Intellectual Property – It’s Important to Your Health

Is it me or does it seem like lately, everything I’ve written about has been another complicated, hard to understand part of America’s healthcare system? Well, get ready for one more—the part intellectual property plays in keeping you and me healthy.

In our healthcare system intellectual property (IP) is an asset that can be protected by a patent that allows the discoverer/creator/developer of a new drug/technique/medical device/etc. to have the exclusive rights to the profits of her/his idea for a period of time. This concept of granting a patent has been around for centuries and was determined to be so important to the growth of our new country that it was incorporated into the Constitution, ratified in 1783, in what is known as the Intellectual Property Clause, Article I, Section 8, Clause 8, which reads:

“[The Congress shall have Power . . .] To promote the Progress of Science and useful Arts, by securing for limited Times to Authors and Inventors the exclusive Right to their respective Writings and Discoveries.”

Senators Bob Dole and Birch Bayh, in the late 1970s, recognized that our country wasn’t taking advantage of our constitutional and patent IP protections because many of the new ideas, generated in different institutions in our country, weren’t making it into the marketplace. They wrote the Bayh-Dole Act, a law enacted in 1980, that paved a way for private industry to fund the expensive process of bringing a new drug to market.

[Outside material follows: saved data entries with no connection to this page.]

(** Scenario S6: a method declared to return a bare [Observable]. *)
Example scenario_wrapper_without_generic :
  exists msg,
    handleAction Sample.world (Sample.action 1 "c1 bare") Sample.start
    = (Sample.start, [], Throw (Error msg)).
Proof. eexists. vm_compute. reflexivity. Qed.

(** ** [loadTypes] *)










(** ** Validation *)

(** C9: when the statements before validation succeed and the decoded
    arguments give a non-empty list of failures, [handleAction] writes exactly
    one error frame, carrying a [ValidationError] with that list, and does not
    call the method; when the list is empty, the method is called. *)
Theorem validation_rejects_before_invocation
    c message (σ : Sys) controller method controllerClass this' types args
    controllerInstance converted :
  parseBody_rpcActionType c (msg_body message) = Return (controller, method) ->
  controllers (this σ) !! controller = Some controllerClass ->
  loadTypes c (this σ) controller method = (this', Return types) ->
  parseBody_parameterSchema c (parameterSchema types) (msg_body message) = Return args ->
  injector_get c controllerClass = Return controllerInstance ->
  parametersDeserialize types args = Return converted ->
  (parametersValidate types converted <> [] ->
     handleAction c message σ
     = (set_this σ this',
        [Sent ByHandler
           (ErrorReply (msg_id message)
              (ValidationError (parametersValidate types converted)))],
        Return ()))
  /\ (parametersValidate types converted = [] ->
        exists σ' rest,
          handleAction c message σ
          = (σ', Invoked controllerInstance method converted :: rest, Return ())).
Proof.
  intros Hparse Hctrl Hload Hargs Hinj Hdes.
  unfold handleAction, handleAction_begin, prepare.
  rewrite Hparse, Hctrl, Hload, Hargs, Hinj, Hdes. simpl.
  split; intros Herr.
  - rewrite bool_decide_eq_false_2; [reflexivity |].
    intros Hlen. by apply nil_length_inv in Hlen.
  - rewrite Herr. simpl.
    destruct (callMethod c controllerInstance method converted) as [settled | e].
    + destruct (handleAction_resume _ _ _) as [σ' written'] eqn:Hres.
      by exists σ', written'.
    + by eexists _, _.
Qed.

Lemma validation_rejects_before_invocation_witness :
  handleAction Sample.world (Sample.action 7 "c1 add x 3") Sample.start
  = (set_this Sample.start
       (loadTypes Sample.world (this Sample.start) "c1" "add").1,
     [Sent ByHandler
        (ErrorReply 7 (ValidationError
           [{| vf_path := "a"; vf_code := "invalid_number";
               vf_message := "No number given" |}]))],
     Return ())
  /\ exists σ' rest,
       handleAction Sample.world (Sample.action 8 "c1 add 2 3") Sample.start
       = (σ', Invoked (instanceOfClass Sample.C1) "add" [VNum 2; VNum 3] :: rest, Return ()).
Proof.
  split.
  - apply (proj1 (validation_rejects_before_invocation Sample.world
              (Sample.action 7 "c1 add x 3") Sample.start "c1" "add" Sample.C1
              (loadTypes Sample.world (this Sample.start) "c1" "add").1 Sample.addTypes
              [VStr "x"; VNum 3] (instanceOfClass Sample.C1) [VStr "x"; VNum 3]
              eq_refl eq_refl eq_refl eq_refl eq_refl eq_refl)).
    discriminate.
  - apply (proj2 (validation_rejects_before_invocation Sample.world
              (Sample.action 8 "c1 add 2 3") Sample.start "c1" "add" Sample.C1
              (loadTypes Sample.world (this Sample.start) "c1" "add").1 Sample.addTypes
              [VNum 2; VNum 3] (instanceOfClass Sample.C1) [VNum 2; VNum 3]
              eq_refl eq_refl eq_refl eq_refl eq_refl eq_refl)).
    reflexivity.
Defined.

(** ** Frames of a log *)

Lemma frames_app l1 l2 : frames (l1 ++ l2) = frames l1 ++ frames l2.
Proof. unfold frames. by rewrite omap_app. Qed.

Lemma frames_Sent o fs : frames (Sent o <$> fs) = fs.
Proof. induction fs as [| f fs IH]; [done |]. unfold frames in *. simpl. by f_equal. Qed.

Lemma errorFrames_app l1 l2 : errorFrames (l1 ++ l2) = errorFrames l1 ++ errorFrames l2.
Proof. unfold errorFrames. by rewrite frames_app, filter_app. Qed.

Lemma onNotification_not_error σ s n f :
  f ∈ onNotification σ s n -> isErrorFrame f = false.
Proof.
  destruct s, n; simpl; try (by intros ?%elem_of_nil);
    try (by intros ->%list_elem_of_singleton).
  destruct (subObjs σ !! subObj) as [o |]; [destruct (negb (active o)) |];
    try (by intros ?%elem_of_nil); by intros ->%list_elem_of_singleton.
Qed.

(** ** Classification of the result *)

Lemma classify_cases result :
  (instanceof result "EntitySubject" = true /\ classify result = EntitySubjectBranch)
  \/ (instanceof result "EntitySubject" = false /\ instanceof result "Collection" = true
      /\ classify result = CollectionBranch)
  \/ (instanceof result "EntitySubject" = false /\ instanceof result "Collection" = false
      /\ instanceof result "Observable" = true /\ classify result = PushSourceBranch)
  \/ (instanceof result "EntitySubject" = false /\ instanceof result "Collection" = false
      /\ instanceof result "Observable" = false /\ classify result = PlainBranch).
Proof.
  unfold classify, classificationOrder. simpl.
  destruct (instanceof result "EntitySubject"); [by left |].
  destruct (instanceof result "Collection"); [by right; left |].
  destruct (instanceof result "Observable"); [by right; right; left |].
  by right; right; right.
Qed.

(** C3: the continuation of [handleAction] answers a fulfilled result along
    the branch that the fixed order entity-subject, collection, push source,
    plain selects, whatever other classes the result is an instance of.
    Entity branch and plain branch: one frame of that type (or the error of
    [catch]) and no change of state.  Collection branch: the opening composite
    and a new entry of [collections], [observables] and [observableSubjects]
    untouched.  Push-source branch: a new entry of [observables], the
    announcement written last, [collections] untouched. *)
Theorem classification_order c id cacheId types result resumed (σ : Sys) :
  let p := {| pe_id := id; pe_cacheId := cacheId; pe_types := types;
              pe_settled := Fulfilled result; pe_resumed := resumed |} in
  let σ' := (handleAction_resume c p σ).1 in
  let written := (handleAction_resume c p σ).2 in
  match classify result with
  | EntitySubjectBranch =>
      σ' = σ
      /\ written = try_send c id (Reply id RpcTypes.ResponseEntity (BodyV (payload result)))
  | CollectionBranch =>
      observables (this σ') = observables (this σ)
      /\ observableSubjects (this σ') = observableSubjects (this σ)
      /\ ((exists e, sendThrows c (openingComposite c id result) = Some e
                     /\ written = [Sent ByHandler (ErrorReply id e)]
                     /\ collections (this σ') = collections (this σ))
          \/ (sendThrows c (openingComposite c id result) = None
              /\ written = [Sent ByHandler (openingComposite c id result)]
              /\ collections (this σ') !! id
                 = Some {| ce_bridge := length (bridges σ);
                           ce_eventsSub := length (rxSubscriptions σ) |}))
  | PushSourceBranch =>
      collections (this σ') = collections (this σ)
      /\ observables (this σ') !! id
         = Some {| observable := result; subscriptions := ∅;
                   oe_observableNextSchema := observableNextSchema types |}
      /\ exists type before,
           written = before ++ try_send c id
                       (Reply id RpcTypes.ResponseActionObservable (BodyType type))
  | PlainBranch =>
      σ' = σ
      /\ written = try_send c id (Reply id RpcTypes.ResponseActionSimple (BodyV (payload result)))
  end.
Proof.
  intros p σ' written. subst p σ' written. unfold handleAction_resume. simpl.
  destruct (classify_cases result) as
    [[He ->] | [(He & Hc & ->) | [(He & Hc & Ho & ->) | (He & Hc & Ho & ->)]]].
  - rewrite He. done.
  - rewrite He, Hc.
    destruct (sendThrows c (openingComposite c id result)) as [e |] eqn:Hsend; simpl.
    + split; [done |]. split; [done |]. left. by exists e.
    + split; [done |]. split; [done |]. right.
      split; [done |]. split; [done |]. by rewrite lookup_insert_eq.
  - rewrite He, Hc, Ho.
    destruct (instanceof result "Subject"); simpl.
    + split; [done |]. split; [by rewrite lookup_insert_eq |]. by eexists _, _.
    + split; [done |]. split; [by rewrite lookup_insert_eq |]. by eexists _, [].
  - rewrite He, Hc, Ho. done.
Qed.

(** ** Push sources: the announcement *)

Lemma run_cons c i rest σ :
  run ((c, i) :: rest) σ
  = ((run rest (step c i σ).1).1, (step c i σ).2 ++ (run rest (step c i σ).1).2).
Proof.
  destruct (step c i σ) as [σ1 w1] eqn:Hstep. cbn [run]. rewrite Hstep.
  cbn [fst snd]. by destruct (run rest σ1).
Qed.

Lemma flat_map_singleton {A B} (f : A -> B) (l : list A) :
  flat_map (fun x => [f x]) l = f <$> l.
Proof. induction l as [| x l IH]; [done |]. simpl. by rewrite IH. Qed.

Lemma onNotification_subject σ id n :
  onNotification σ (SubjectSubscriber id) n = [notificationFrame id id n].
Proof. by destruct n. Qed.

The Bayh-Dole Act is almost universally credited with enabling the United States to become the worldwide leader in new prescription drug development.

The importance of IP to our healthcare system was further magnified by the enactment of the Hatch-Waxman Act in 1984 which sought to strike a balance between the right to exclusivity of the original discoverer of a medicine and the value of allowing the development of a generic alternative. As I discussed in an earlier blog, some lawmakers have sought to upset this balance by using language in the Bayh-Dole Act to arbitrarily insert price controls into our innovation ecosystem. These types of actions only serve to weaken our IP protections.

So, what’s the status of our IP protections these days? Are they under attack and should we still be worried? Yes, and yes. It seems that our lawmakers, and the world in general, want to ignore the long-term benefits of IP protection to serve some short-term and often ill-defined goal. Early in the pandemic the World Trade Organization (WTO) wanted to override the TRIPS (Trade-Related Aspects of Intellectual Property Rights) laws by granting a waiver which would distribute the IP protected secrets to other countries in the misguided belief that it would accelerate the creation and distribution of vaccines in other countries. A modified TRIPS waiver was approved in 2022, but it never lived up to its promise of increased patient access to COVID-19 vaccines. In fact, the WTO has not documented a single instance of the TRIPS waiver resulting in increased vaccine production. Yet today, members of the World Health Organization want to expand the waiver to include the ongoing therapeutics associated with COVID-19. The pandemic emergency has been formally declared over, yet the worldwide IP protections are still under attack.

There is another place where innovation is being attacked. As mentioned above, the Bayh-Dole act was pivotal in helping the U.S. become the world innovation leader in medicine discovery. Some lawmakers and the current administration are proposing that certain language in that law allows them to arbitrarily dictate the price of some prescription drugs. This language was never meant to allow price fixing. In fact, Senator Bayh and Senator Dole both have declared that no language in the Act or even the basic concept of the Act was never meant to allow for any form of price setting.

It is amazing to me that our government is willing to grasp at any straw available to insert themselves into our healthcare under the guise that it will lower drug prices. It seems that bending the intent of established laws or resorting to executive orders is becoming a common way for our leaders to govern. They prefer to work in the grey areas of the law (knowing that they will be challenged in court) to ram through these dubious and unproven changes. It is especially disconcerting to observe that the frequency and the decibel level increase just happens to occur in a major election year. Our leaders seem unable to take the long-range look at anything. They are willing to dilute intellectual property protections when they were the very reason that we were able to discover, test and manufacturer the life-saving vaccines in less than a year. A tenth of the time that it historically took to bring a vaccine to market. One key reason, that everyone seems to forget, is that private investment had been financing the research into the mRNA technology, the basis for the first and most successful COVID-19 vaccine, for over a decade. This investment was feasible because of the worldwide IP protections that were in place. A short-term sound bite in an election year shouldn’t take priority over the future promising benefits of the mRNA technology in the development of new medicines for cancer, HIV, hepatitis C, rheumatoid arthritis, and others.

The issue of IP protections and how its role during a pandemic is complicated, I wish it were simpler. This issue boils down to the fact that the protection of patents and intellectual property were deemed important 241 years ago, and they have been the engine of innovation ever since. We need to do everything in our power to preserve this powerful concept.